_The data:_
○ ○ ○ ○
(** C3. When the analyzer's predictor call raises, [process] still runs the
    optimizer: the next predictor call is the optimizer's, its [suggestions]
    argument is the analyzer's placeholder ["No suggestions available"],
    and the [optimized_code] of the Result Record is what [optimize]
    returned for that argument in the world the failed call left. *)
Theorem C3_optimizer_runs_on_placeholder (f : V1.CodeForge.t) code e w w1 :
  call (V1.CodeAnalyzer.analyze_code (V1.CodeForge.analyzer f)) [("code", code)] w
    = (inl e, w1) →
  ∃ o w2 (d : gmap string string) w3,
    V1.CodeOptimizer.optimize (V1.CodeForge.optimizer f) code
      "No suggestions available" w1 = (inr o, w2)
    ∧ V1.CodeForge.process f code w = (inr d, w3)
    ∧ d !! "optimized_code" = Some o
    ∧ d !! "suggestions" = Some "No suggestions available"
    ∧ d !! "issues" = Some ("Analysis error: " +:+ str e)
    ∧ calls w3 = calls w ++
        [ (V1.CodeAnalyzer.analyze_code (V1.CodeForge.analyzer f),
           [("code", code)]);
          (V1.CodeOptimizer.optimize_code (V1.CodeForge.optimizer f),
           [("code", code); ("suggestions", "No suggestions available")]);
          (V1.TestGenerator.generate_tests (V1.CodeForge.tester f),
           [("code", code)]) ].
Proof.
  intros Hcall.
  pose proof (V1_analyze_raise _ _ _ _ _ Hcall) as Ha.
  destruct (V1_optimize_shape (V1.CodeForge.optimizer f) code
              "No suggestions available" w1) as (o & Ho).
  set (w2 := (call _ _ w1).2) in Ho.
  destruct (V1_create_tests_shape (V1.CodeForge.tester f) code w2) as (tc & t & Ht).
  set (w3 := (call _ _ w2).2) in Ht.
  exists o, w2, (result_record ("Analysis error: " +:+ str e)
                   "No suggestions available" o tc t), w3.
  destruct (result_record_lookup ("Analysis error: " +:+ str e)
              "No suggestions available" o tc t) as (Hi & Hs & Hoc & _).
  repeat split; try done.
  - by eapply V1_process_compose.
  - subst w3 w2. rewrite !call_calls.
    replace (calls w1) with (calls (call (V1.CodeAnalyzer.analyze_code
      (V1.CodeForge.analyzer f)) [("code", code)] w).2) by by rewrite Hcall.
    rewrite call_calls, <- !app_assoc. done.
Qed.

(** C4. When the input is empty or made of whitespace only, the click
    handler [process_code] raises [gr.Error("Please input some code to
    analyze!")] and leaves the world as it found it: no predictor call has
    been made (the call record and the state of the model server are
    unchanged), so [process] has not run, and no tuple of results is
    returned.  Both variants, whatever the forge. *)
Theorem C4_blank_input_is_rejected
    (f1 : V1.CodeForge.t) (f3 : V3.CodeForge.t) code w :
  blank code = true →
  V1.process_code f1 code w =
    (inl (gr_Error "Please input some code to analyze!"), w)
  ∧ V3.process_code f3 code w =
    (inl (gr_Error "Please input some code to analyze!"), w).
Proof.
  intros Hb. rewrite V3_process_code_eq. unfold V1.process_code.
  by rewrite (strip_blank _ Hb).
Qed.

(** C5. [process] runs [analyze], then [optimize], then [create_tests], each
    in the world its predecessor left.  [optimize] is given the
    [suggestions] of the dict [analyze] returned; [create_tests] is given
    the source code alone.  The record of predictor calls grows by exactly
    three entries in that order: the analyzer's with [code], the optimizer's
    with [code] and those suggestions, the test generator's with [code]. *)
Theorem C5_stages_run_in_order (f : V1.CodeForge.t) code w :
  ∃ i s o tc t w1 w2 w3,
    V1.CodeAnalyzer.analyze (V1.CodeForge.analyzer f) code w =
      (inr (analysis_dict i s), w1)
    ∧ V1.CodeOptimizer.optimize (V1.CodeForge.optimizer f) code s w1 = (inr o, w2)
    ∧ V1.TestGenerator.create_tests (V1.CodeForge.tester f) code w2 =
        (inr (tests_dict tc t), w3)
    ∧ V1.CodeForge.process f code w = (inr (result_record i s o tc t), w3)
    ∧ calls w3 = calls w ++
        [ (V1.CodeAnalyzer.analyze_code (V1.CodeForge.analyzer f),
           [("code", code)]);
          (V1.CodeOptimizer.optimize_code (V1.CodeForge.optimizer f),
           [("code", code); ("suggestions", s)]);
          (V1.TestGenerator.generate_tests (V1.CodeForge.tester f),
           [("code", code)]) ].
Proof.
  destruct (V1_process_shape f code w)
    as (i & s & o & tc & t & w1 & w2 & w3 & Ha & E1 & Ho & E2 & Ht & E3 & Hp).
  exists i, s, o, tc, t, w1, w2, w3. repeat split; try done.
  rewrite E3, call_calls, E2, call_calls, E1, call_calls, <- !app_assoc. done.
Qed.

(** C6. When the analyzer's and the optimizer's predictor calls return their
    fields and the test generator's call raises [e], the stage outputs of
    the analyzer and the optimizer are the model's answers, and the
    Result Record carries them unchanged in [issues], [suggestions] and
    [optimized_code]; [test_cases] and [test_code] hold the test
    generator's two placeholder texts. *)
Theorem C6_test_failure_leaves_analysis_and_optimization
    (f : V1.CodeForge.t) code w w1 w2 w3 (pa po : gmap string string) i s o e :
  call (V1.CodeAnalyzer.analyze_code (V1.CodeForge.analyzer f)) [("code", code)] w
    = (inr pa, w1) →
  pa !! "issues" = Some i →
  pa !! "suggestions" = Some s →
  call (V1.CodeOptimizer.optimize_code (V1.CodeForge.optimizer f))
       [("code", code); ("suggestions", s)] w1 = (inr po, w2) →
  po !! "optimized_code" = Some o →
  call (V1.TestGenerator.generate_tests (V1.CodeForge.tester f)) [("code", code)] w2
    = (inl e, w3) →
  V1.CodeAnalyzer.analyze (V1.CodeForge.analyzer f) code w =
    (inr (analysis_dict i s), w1)
  ∧ V1.CodeOptimizer.optimize (V1.CodeForge.optimizer f) code s w1 = (inr o, w2)
  ∧ V1.CodeForge.process f code w =
      (inr (result_record i s o ("Test generation failed: " +:+ str e)
              "Unable to generate test code"), w3).
Proof.
  intros Hca Hi Hs Hco Ho Hct.
  pose proof (V1_analyze_ok _ _ _ _ _ _ _ Hca Hi Hs) as Ha.
  pose proof (V1_optimize_ok _ _ _ _ _ _ _ Hco Ho) as Hop.
  pose proof (V1_create_tests_raise _ _ _ _ _ Hct) as Ht.
  repeat split; try done. by eapply V1_process_compose.
Qed.

(** C7. [process] never raises, in either variant, for any input and
    whatever the predictor calls do (all of them may raise).  The reason is
    visible stage by stage: [analyze] always returns a dict that binds
    [suggestions] and [issues], [optimize] always returns, and
    [create_tests] always returns a dict that binds [test_cases] and
    [test_code], which are the only keys [process] subscripts. *)
Theorem C7_process_never_raises
    (f1 : V1.CodeForge.t) (f3 : V3.CodeForge.t) code w :
  (returns_with ["suggestions"; "issues"]
     (V1.CodeAnalyzer.analyze (V1.CodeForge.analyzer f1) code) w
   ∧ (∀ s, returns (V1.CodeOptimizer.optimize (V1.CodeForge.optimizer f1) code s) w)
   ∧ returns_with ["test_cases"; "test_code"]
       (V1.TestGenerator.create_tests (V1.CodeForge.tester f1) code) w
   ∧ returns (V1.CodeForge.process f1 code) w)
  ∧ (returns_with ["suggestions"; "issues"]
       (V3.CodeAnalyzer.analyze (V3.CodeForge.analyzer f3) code) w
     ∧ (∀ s, returns (V3.CodeOptimizer.optimize (V3.CodeForge.optimizer f3) code s) w)
     ∧ returns_with ["test_cases"; "test_code"]
         (V3.TestGenerator.create_tests (V3.CodeForge.tester f3) code) w
     ∧ returns (V3.CodeForge.process f3 code) w).
Proof.
  assert (∀ f : V1.CodeForge.t,
    returns_with ["suggestions"; "issues"]
      (V1.CodeAnalyzer.analyze (V1.CodeForge.analyzer f) code) w
    ∧ (∀ s, returns (V1.CodeOptimizer.optimize (V1.CodeForge.optimizer f) code s) w)
    ∧ returns_with ["test_cases"; "test_code"]
        (V1.TestGenerator.create_tests (V1.CodeForge.tester f) code) w
    ∧ returns (V1.CodeForge.process f code) w) as H.
  { intros f. repeat split.
    - destruct (V1_analyze_shape (V1.CodeForge.analyzer f) code w) as (i & s & Ha).
      eexists _, _. split; [exact Ha|].
      unfold analysis_dict. repeat constructor; eexists; by simplify_map_eq.
    - intros s.
      destruct (V1_optimize_shape (V1.CodeForge.optimizer f) code s w) as (o & Ho).
      by eexists _, _.
    - destruct (V1_create_tests_shape (V1.CodeForge.tester f) code w) as (tc & t & Ht).
      eexists _, _. split; [exact Ht|].
      unfold tests_dict. repeat constructor; eexists; by simplify_map_eq.
    - destruct (V1_process_shape f code w) as (i & s & o & tc & t & ? & ? & w3 & Hp).
      eexists _, _. apply Hp. }
  split; [apply H|apply (H (as_v1_forge f3))].
Qed.

(** C10. When the analyzer's and the test generator's predictor calls return
    their fields and the optimizer's call raises [e], the Result Record
    carries the analyzer's [issues] and [suggestions] and the test
    generator's [test_cases] and [test_code] unchanged; [optimized_code]
    alone holds the placeholder ["Optimization error: " + str(e)].  The
    [suggestions] of the record is the very string the optimizer's
    predictor was called with. *)
Theorem C10_optimizer_failure_leaves_the_other_fields
    (f : V1.CodeForge.t) code w w1 w2 w3 (pa pt : gmap string string)
    i s tc t e :
  call (V1.CodeAnalyzer.analyze_code (V1.CodeForge.analyzer f)) [("code", code)] w
    = (inr pa, w1) →
  pa !! "issues" = Some i →
  pa !! "suggestions" = Some s →
  call (V1.CodeOptimizer.optimize_code (V1.CodeForge.optimizer f))
       [("code", code); ("suggestions", s)] w1 = (inl e, w2) →
  call (V1.TestGenerator.generate_tests (V1.CodeForge.tester f)) [("code", code)] w2
    = (inr pt, w3) →
  pt !! "test_cases" = Some tc →
  pt !! "test_code" = Some t →
  V1.CodeAnalyzer.analyze (V1.CodeForge.analyzer f) code w =
    (inr (analysis_dict i s), w1)
  ∧ V1.TestGenerator.create_tests (V1.CodeForge.tester f) code w2 =
      (inr (tests_dict tc t), w3)
  ∧ V1.CodeForge.process f code w =
      (inr (result_record i s ("Optimization error: " +:+ str e) tc t), w3)
  ∧ calls w3 = calls w ++
      [ (V1.CodeAnalyzer.analyze_code (V1.CodeForge.analyzer f),
         [("code", code)]);
        (V1.CodeOptimizer.optimize_code (V1.CodeForge.optimizer f),
         [("code", code); ("suggestions", s)]);
        (V1.TestGenerator.generate_tests (V1.CodeForge.tester f),
         [("code", code)]) ].
Proof.
  intros Hca Hi Hs Hco Hct Htc Ht.
  pose proof (V1_analyze_ok _ _ _ _ _ _ _ Hca Hi Hs) as Ha.
  pose proof (V1_optimize_raise _ _ _ _ _ _ Hco) as Hop.
  pose proof (V1_create_tests_ok _ _ _ _ _ _ _ Hct Htc Ht) as Hts.
  repeat split; try done.
  - by eapply V1_process_compose.
  - rewrite (call_calls_eq _ _ _ _ _ Hct), (call_calls_eq _ _ _ _ _ Hco),
      (call_calls_eq _ _ _ _ _ Hca), <- !app_assoc. done.
Qed.

End Claims.

(** C8, as stated, fails on the configuration: started from the same world,
    the constructor of variant 1 installs the model [codellama:7b] and the
    constructor of variant 3 installs [llama3.2:3b]. *)
Lemma C8_configurations_differ :
  model <$> settings_lm (V1.CodeForge.init (script_world [])).2 = Some "codellama:7b"
  ∧ model <$> settings_lm (V3.CodeForge.init (script_world [])).2 = Some "llama3.2:3b"
  ∧ settings_lm (V1.CodeForge.init (script_world [])).2
    ≠ settings_lm (V3.CodeForge.init (script_world [])).2.
Proof. repeat split. intros H. vm_compute in H. discriminate H. Qed.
○ ○ ○ ○
_What is being asked:_ Pick from the records each line that contains the word "them" and show it.

_Exercise result:_
    Result Record carries them unchanged in [issues], [suggestions] and
    whatever the predictor calls do (all of them may raise).  The reason is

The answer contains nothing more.